More than a million injuries occurred among high school athletes last year, with the highest injury rate among football players.

That news appears in the CDC’s Morbidity and Mortality Weekly Report.

The CDC isn’t discouraging students from playing sports.

Instead, the CDC suggests brushing up on sports safety, such as making sure players are properly hydrated and wear appropriate protective equipment in practices and matches.

The injury stats were gathered by the Center for Injury Research and Policy at Columbus Children’s Hospital in Columbus, Ohio.

Certified athletic trainers at 100 nationally representative U.S. high schools provided the data.

Every week during the 2005-2006 school year, the trainers went online to report any injuries among students at their school participating in these nine sports: Boys' baseball, football, and wrestling Girls’ softball and volleyball Boys’ and girls’ basketball and soccer

To be counted in the study, the injuries had to be serious enough to sideline a player for at least one day.

The results show an injury rate of 2.4 injuries per 1,000 practice sessions or competitions for those nine sports; football’s injury rate was nearly twice as high.

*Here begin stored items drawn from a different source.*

(* ===== verification/Observability.v ===== *)
(** * The observability endpoint
    ([broker/main.go], [serveObservability]; [pipeline/metrics.go])

    The two HTTP handlers as functions from the pipeline to a response, the
    counters as typed values, and what a client that decodes the published
    JSON learns about the broker's state.  The server itself, its
    connections and the cleaning of request paths belong to [net/http]. *)
From Stdlib Require Import ZArith Lia.
From Stdlib Require Import Strings.Byte Strings.String.
From stdpp Require Import base list gmap sorting.
From S2P Require Import VerdictJson.
From S2P Require Import Prelude GoStrings GoTime Json JsonFacts Events Wire Decoding Triage GoIO AppendLog.
From S2P Require Import AppendLogFacts EventJson Hunter HunterFacts Pipeline PipelineFacts.
From S2P Require Import Samples Broker BrokerFacts.
Import pipeline broker.
#[local] Open Scope Z_scope.

Module observability.
Import json.

(** ** The handlers *)

Record response := mkResponse {
  status : Z;
  headers : list (gostring * gostring);
  body : list byte
}.

(** [encoding/json] writes a map's members in the order of their keys. *)
Fixpoint key_le (a b : gostring) : bool :=
  match a, b with
  | [], _ => true
  | _ :: _, [] => false
  | c :: a', d :: b' =>
      if byte_val c <? byte_val d then true
      else if byte_val d <? byte_val c then false else key_le a' b'
  end.

Fixpoint insert_key (kv : gostring * Z) (ms : list (gostring * Z)) : list (gostring * Z) :=
  match ms with
  | [] => [kv]
  | m :: ms' => if key_le kv.1 m.1 then kv :: ms else m :: insert_key kv ms'
  end.

Definition sort_keys (ms : list (gostring * Z)) : list (gostring * Z) := foldr insert_key [] ms.

Definition json_map (ms : list (gostring * Z)) : value :=
  JObj ((fun '(k, z) => (k, eventjson.json_uint z)) <$> sort_keys ms).

Definition MetricsHandler (p : Pipeline) : response :=
  mkResponse 200 [(bs "Content-Type", bs "application/json")]
    (print (json_map ((fun '(k, z) => (bs k, z)) <$> metrics_map p)) ++ [newline]).

Definition healthz : response := mkResponse 200 [] (bs "ok").

Definition not_found : response :=
  mkResponse 404 [(bs "Content-Type", bs "text/plain; charset=utf-8")] (bs "404 page not found" ++ [newline]).

(** The mux: two exact patterns; [path] is clean. *)
Definition serve (path : gostring) (p : Pipeline) : response :=
  if decide (path = bs "/healthz") then healthz
  else if decide (path = bs "/metrics") then MetricsHandler p
  else not_found.

(** ** Counters are 64-bit *)

Definition typed_metrics (m : Metrics) : Prop :=
  is_u 64 (EventsTotal m) /\ is_u 64 (SuspiciousTotal m) /\ is_u 64 (QueueOverflows m) /\
  is_u 64 (HunterErrors m) /\ is_u 64 (EventsLost m) /\ is_u 64 (ActionsKill m) /\
  is_u 64 (DecodeErrors m) /\ is_u 64 (OverflowReplays m).

Lemma wrapU_typed z : is_u 64 (wrapU 64 z).
Proof. unfold is_u, wrapU. apply Z.mod_pos_bound. lia. Qed.

Lemma zero_typed : typed_metrics zero_metrics.
Proof. by repeat split. Qed.

(** Any increment of any counter. *)
Ltac typed_add :=
  intros (? & ? & ? & ? & ? & ? & ? & ?); unfold typed_metrics; simpl;
  repeat (split; [first [done | apply wrapU_typed]|]); first [done | apply wrapU_typed].

Lemma add_total_typed n m : typed_metrics m -> typed_metrics (add_total n m).
Proof. typed_add. Qed.
Lemma add_suspicious_typed n m : typed_metrics m -> typed_metrics (add_suspicious n m).
Proof. typed_add. Qed.
Lemma add_overflows_typed n m : typed_metrics m -> typed_metrics (add_overflows n m).
Proof. typed_add. Qed.
Lemma add_hunter_errors_typed n m : typed_metrics m -> typed_metrics (add_hunter_errors n m).
Proof. typed_add. Qed.
Lemma add_lost_typed n m : typed_metrics m -> typed_metrics (add_lost n m).
Proof. typed_add. Qed.
Lemma add_kills_typed n m : typed_metrics m -> typed_metrics (add_kills n m).
Proof. typed_add. Qed.
Lemma add_decode_errors_typed n m : typed_metrics m -> typed_metrics (add_decode_errors n m).
Proof. typed_add. Qed.
Lemma add_replays_typed n m : typed_metrics m -> typed_metrics (add_replays n m).
Proof. typed_add. Qed.

Create HintDb typed_metrics.
#[local] Hint Resolve add_total_typed add_suspicious_typed add_overflows_typed add_hunter_errors_typed
  add_lost_typed add_kills_typed add_decode_errors_typed add_replays_typed : typed_metrics.

Section reachable.
Context `{EventCodec} (decode_verdict : list byte -> option hunter.Verdict).
Context (faults : nat -> fault) (allowed : Z -> bool).

Lemma spill_typed ev p w p' w' :
  spill faults ev p w = (p', w') -> typed_metrics (metrics p) -> typed_metrics (metrics p') /\ cfg p' = cfg p.
Proof.
  unfold spill, append_overflow. destruct (Append _ _ _ _) as [[r a] fs].
  destruct r; intros [= <- _] Hm; (split; [|done]); cbn [metrics set_overflow count]; auto with typed_metrics.
Qed.

Lemma audited_typed ev s p w :
  audited faults ev s = (p, w) -> typed_metrics (metrics (s_pipe s)) ->
  typed_metrics (metrics p) /\ cfg p = cfg (s_pipe s).
Proof.
  unfold audited, append_audit. destruct (Append _ _ _ _) as [[r a] fs].
  intros [= <- _] Hm. split; [|done]. cbn [metrics set_audit count]. auto with typed_metrics.
Qed.

(** What a step does not change the type of. *)
Definition well_typed (c : Config) (s : state) : Prop :=
  typed_metrics (metrics (s_pipe s)) /\ cfg (s_pipe s) = c /\
  length (s_workers s) = Z.to_nat (Workers c).

Lemma step_typed boot c s s' :
  well_typed c s -> step decode_verdict faults allowed boot s s' -> well_typed c s'.
Proof.
  intros (Hm & Hc & Hw). unfold well_typed.
  intros [s1 Hs|j s1 Hs|s1 Hs| |ps]; [destruct Hs|destruct Hs|destruct Hs| |];
    cbn [with_reader with_worker with_replayer s_pipe s_workers metrics count set_queue set_overflow cfg];
    rewrite ?length_insert; try (by split_and!; auto with typed_metrics).
  all: try (edestruct spill_typed as [? ->]; [by eauto|exact Hm|by auto]).
  all: try (edestruct audited_typed as [? ->]; [by eauto|exact Hm|by auto with typed_metrics]).
  destruct (0 <? a + b); cbn [metrics count cfg]; by split_and!; auto with typed_metrics.
Qed.

Lemma New_cfg c fs p fs' :
  New faults c fs = (Ok p, fs') ->
  metrics p = zero_metrics /\ queue p = [] /\ Workers (cfg p) = Workers c /\
  QueueSize (cfg p) = QueueSize c /\ 0 <= QueueSize c /\ 0 < ReplayEvery (cfg p).
Proof.
  unfold New. set (c' := if ReplayEvery c <=? 0 then _ else c).
  assert (Workers c' = Workers c /\ QueueSize c' = QueueSize c /\ 0 < ReplayEvery c') as (Ew & Eq & Hr).
  { subst c'. destruct (Z.leb_spec (ReplayEvery c) 0); [by split_and!|]. split_and!; [done|done|lia]. }
  destruct (newAppendLog _ _ _) as [[au|e|] fs1]; [|done..].
  destruct (newAppendLog faults _ fs1) as [[ov|e|] fs2];
    [|destruct (AppendLog.Close faults au fs2) as [[? ?] ?]; done|done].
  destruct (Z.ltb_spec (QueueSize c') 0); [done|]. intros [= <- <-]. cbn [metrics queue cfg].
  split_and!; try done. lia.
Qed.

Lemma reachable_typed boot c fs p fs' n ps restored s :
  New faults c fs = (Ok p, fs') ->
  reachable decode_verdict faults allowed boot (initial p (mkWorld fs' n ps) restored) s ->
  well_typed (cfg p) s.
Proof.
  intros Hnew Hr. induction Hr as [|s s' _ IH Hs]; [|by eapply step_typed].
  destruct (New_cfg _ _ _ _ Hnew) as (Hm & _). unfold well_typed, initial. cbn [s_pipe s_workers].
  rewrite Hm. split; [apply zero_typed|]. split; [done|apply length_replicate].
Qed.

(** C27: the state's types.  In every reachable state the eight counters
    are 64-bit unsigned integers, the queue holds at most [QueueSize]
    events, there are exactly [Workers] workers, the configuration is the
    one the broker started with and its replay period is positive (zero
    would panic the ticker). *)
Theorem reachable_well_typed boot c fs restored p fs' n ps s :
  startable c fs restored -> New faults c fs = (Ok p, fs') ->
  reachable decode_verdict faults allowed boot (initial p (mkWorld fs' n ps) restored) s ->
  typed_metrics (metrics (s_pipe s)) /\
  Z.of_nat (length (queue (s_pipe s))) <= QueueSize c /\
  length (s_workers s) = Z.to_nat (Workers c) /\
  cfg (s_pipe s) = cfg p /\ 0 < ReplayEvery (cfg (s_pipe s)).
Proof.
  intros Hst Hnew Hr. destruct (reachable_typed _ _ _ _ _ _ _ _ _ Hnew Hr) as (Hm & Hc & Hw).
  pose proof (i_bounded _ _ _ _ (reachable_inv _ _ _ _ _ _ _ _ _ _ _ _ Hst Hnew Hr)) as Hb.
  destruct (New_cfg _ _ _ _ Hnew) as (_ & _ & Ew & Eq & Hq & Hre).
  unfold bounded in Hb. rewrite Hc in *. rewrite Ew in Hw. split_and!; try done. lia.
Qed.

(** ** What a client reads *)

(** The number published under a key. *)
Fixpoint reading (k : string) (ms : list (list byte * value)) : option Z :=
  match ms with
  | [] => None
  | (k', v) :: ms' =>
      if decide (k' = bs k) then match v with JNum lit => parse_uint 64 lit | _ => None end
      else reading k ms'
  end.

(** The members in the order they are sent. *)
Definition sorted_metrics (p : Pipeline) : list (gostring * Z) :=
  [(bs "actions_kill", ActionsKill (metrics p));
   (bs "decode_errors", DecodeErrors (metrics p));
   (bs "events_lost", EventsLost (metrics p));
   (bs "events_total", EventsTotal (metrics p));
   (bs "hunter_errors", HunterErrors (metrics p));
   (bs "overflow_replays", OverflowReplays (metrics p));
   (bs "queue_capacity", wrapU 64 (QueueSize (cfg p)));
   (bs "queue_depth", wrapU 64 (Z.of_nat (length (queue p))));
   (bs "queue_overflows", QueueOverflows (metrics p));
   (bs "suspicious_total", SuspiciousTotal (metrics p))].

Lemma sort_metrics p : sort_keys ((fun '(k, z) => (bs k, z)) <$> metrics_map p) = sorted_metrics p.
Proof. reflexivity. Qed.

Definition metrics_members (p : Pipeline) : list (list byte * value) :=
  (fun '(k, z) => (k, eventjson.json_uint z)) <$> sorted_metrics p.

Lemma metrics_body_reads p :
  typed_metrics (metrics p) ->
  next_value (body (MetricsHandler p)) = Some (JObj (metrics_members p), [newline]).
Proof.
  intros (H1 & H2 & H3 & H4 & H5 & H6 & H7 & H8). unfold MetricsHandler, json_map. cbn [body].
  rewrite sort_metrics. apply next_value_print; [|unfold delimited, newline; set_solver].
  pose proof (wrapU_typed (QueueSize (cfg p))). pose proof (wrapU_typed (Z.of_nat (length (queue p)))).
  constructor. unfold sorted_metrics. cbn [fmap list_fmap].
  repeat (constructor; [split; [reflexivity|by constructor]|]). constructor.
Qed.

Lemma reading_member k z ms : is_u 64 z -> reading k ((bs k, eventjson.json_uint z) :: ms) = Some z.
Proof. intros Hz. cbn [reading]. rewrite decide_True by done. by apply parse_uint_decimal. Qed.

Lemma reading_next k k' v ms : bs k' <> bs k -> reading k ((bs k', v) :: ms) = reading k ms.
Proof. intros Hne. cbn [reading]. by rewrite decide_False. Qed.

(** C28: the metrics tell the truth.  In every reachable state the body
    served under /metrics is one JSON object that reads back as the
    broker's state: its "events_lost" is the number of suspicious events
    lost, its "suspicious_total" the number accepted (both modulo 2^64),
    "queue_depth" the length of the queue and "queue_capacity" its bound,
    and the other counters are what the pipeline counted. *)
Theorem metrics_tell_the_truth boot c fs restored p fs' n ps s :
  startable c fs restored -> New faults c fs = (Ok p, fs') -> QueueSize c < 2 ^ 63 ->
  reachable decode_verdict faults allowed boot (initial p (mkWorld fs' n ps) restored) s ->
  let m := metrics (s_pipe s) in
  exists ms, next_value (body (serve (bs "/metrics") (s_pipe s))) = Some (JObj ms, [newline]) /\
    reading "events_lost" ms = Some (wrapU 64 (Z.of_nat (length (lost (s_ledger s))))) /\
    reading "suspicious_total" ms = Some (wrapU 64 (Z.of_nat (length (accepted (s_ledger s))))) /\
    reading "queue_depth" ms = Some (Z.of_nat (length (queue (s_pipe s)))) /\
    reading "queue_capacity" ms = Some (QueueSize c) /\
    reading "events_total" ms = Some (EventsTotal m) /\ reading "decode_errors" ms = Some (DecodeErrors m) /\
    reading "queue_overflows" ms = Some (QueueOverflows m) /\ reading "hunter_errors" ms = Some (HunterErrors m) /\
    reading "actions_kill" ms = Some (ActionsKill m) /\ reading "overflow_replays" ms = Some (OverflowReplays m).
Proof.
  intros Hst Hnew Hsz Hr. cbn zeta.
  destruct (reachable_typed _ _ _ _ _ _ _ _ _ Hnew Hr) as (Hm & Hc & _).
  pose proof (reachable_inv _ _ _ _ _ _ _ _ _ _ _ _ Hst Hnew Hr) as Hi.
  destruct (New_cfg _ _ _ _ Hnew) as (_ & _ & _ & Eq & Hq & _).
  pose proof (i_bounded _ _ _ _ Hi) as Hb. unfold bounded in Hb. rewrite Hc, Eq in Hb.
  destruct (i_counted _ _ _ _ Hi) as [El Es].
  exists (metrics_members (s_pipe s)). split; [by apply metrics_body_reads|].
  rewrite <- El, <- Es.
  assert (wrapU 64 (Z.of_nat (length (queue (s_pipe s)))) = Z.of_nat (length (queue (s_pipe s)))) as Ed
    by (unfold wrapU; apply Z.mod_small; lia).
  assert (wrapU 64 (QueueSize (cfg (s_pipe s))) = QueueSize c) as Ec
    by (rewrite Hc, Eq; unfold wrapU; apply Z.mod_small; lia).
  assert (is_u 64 (Z.of_nat (length (queue (s_pipe s))))) by (unfold is_u; lia).
  assert (is_u 64 (QueueSize c)) by (unfold is_u; lia).
  destruct Hm as (? & ? & ? & ? & ? & ? & ? & ?).
  unfold metrics_members, sorted_metrics. rewrite Ed, Ec. cbn [fmap list_fmap].
  split_and!; repeat first [by apply reading_member | rewrite reading_next by done].
Qed.

End reachable.

(** ** Examples *)

#[local] Existing Instance eventjson.utc_codec.

Lemma reachable_well_typed_witness :
  typed_metrics (metrics (s_pipe sample_state)) /\
  Z.of_nat (length (queue (s_pipe sample_state))) <= 4096 /\
  length (s_workers sample_state) = 8%nat /\
  cfg (s_pipe sample_state) = cfg started /\ 0 < ReplayEvery (cfg (s_pipe sample_state)).
Proof.
  apply (reachable_well_typed verdictjson.decode_verdict all_good (fun _ => true) sample_boot sample_config
    empty_fs [] started started_fs 0 sample_procs sample_state);
    [apply sample_startable|apply started_ok|apply sample_state_reachable].
Defined.

Lemma metrics_tell_the_truth_witness :
  exists ms, next_value (body (serve (bs "/metrics") (s_pipe sample_state))) = Some (JObj ms, [newline]) /\
    reading "events_lost" ms = Some 0 /\ reading "suspicious_total" ms = Some 1.
Proof.
  destruct (metrics_tell_the_truth verdictjson.decode_verdict all_good (fun _ => true) sample_boot sample_config
    empty_fs [] started started_fs 0 sample_procs sample_state) as (ms & H1 & H2 & H3 & _);
    [apply sample_startable|apply started_ok|by vm_compute|apply sample_state_reachable|].
  exists ms. split; [exact H1|]. split; [rewrite H2; by vm_compute|rewrite H3; by vm_compute].
Defined.

(** The text of a broker that has just started. *)
Example metrics_text :
  body (MetricsHandler started) =
    bs "{" ++ commas ((fun k => quoted (bs k) ++ bs (if decide (k = "queue_capacity"%string) then ":4096" else ":0")) <$>
      ["actions_kill"; "decode_errors"; "events_lost"; "events_total"; "hunter_errors"; "overflow_replays";
       "queue_capacity"; "queue_depth"; "queue_overflows"; "suspicious_total"]%string) ++ bs "}" ++ [newline].
Proof. by vm_compute. Qed.

End observability.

Those figures translate to an estimated 1.4 million high school sports injuries nationwide for all nine sports.

That doesn’t necessarily mean that more than a million high school athletes were injured last year.

The data only counted injuries, not injuries per player. It’s possible that some players had multiple injuries.

The injuries ranged in severity. None was fatal, but about half the injuries sidelined players for more than a week.

About 80 percent of the injuries were new injuries, as opposed to recurrent injuries. New injuries raise the odds of repeat injuries, the CDC notes.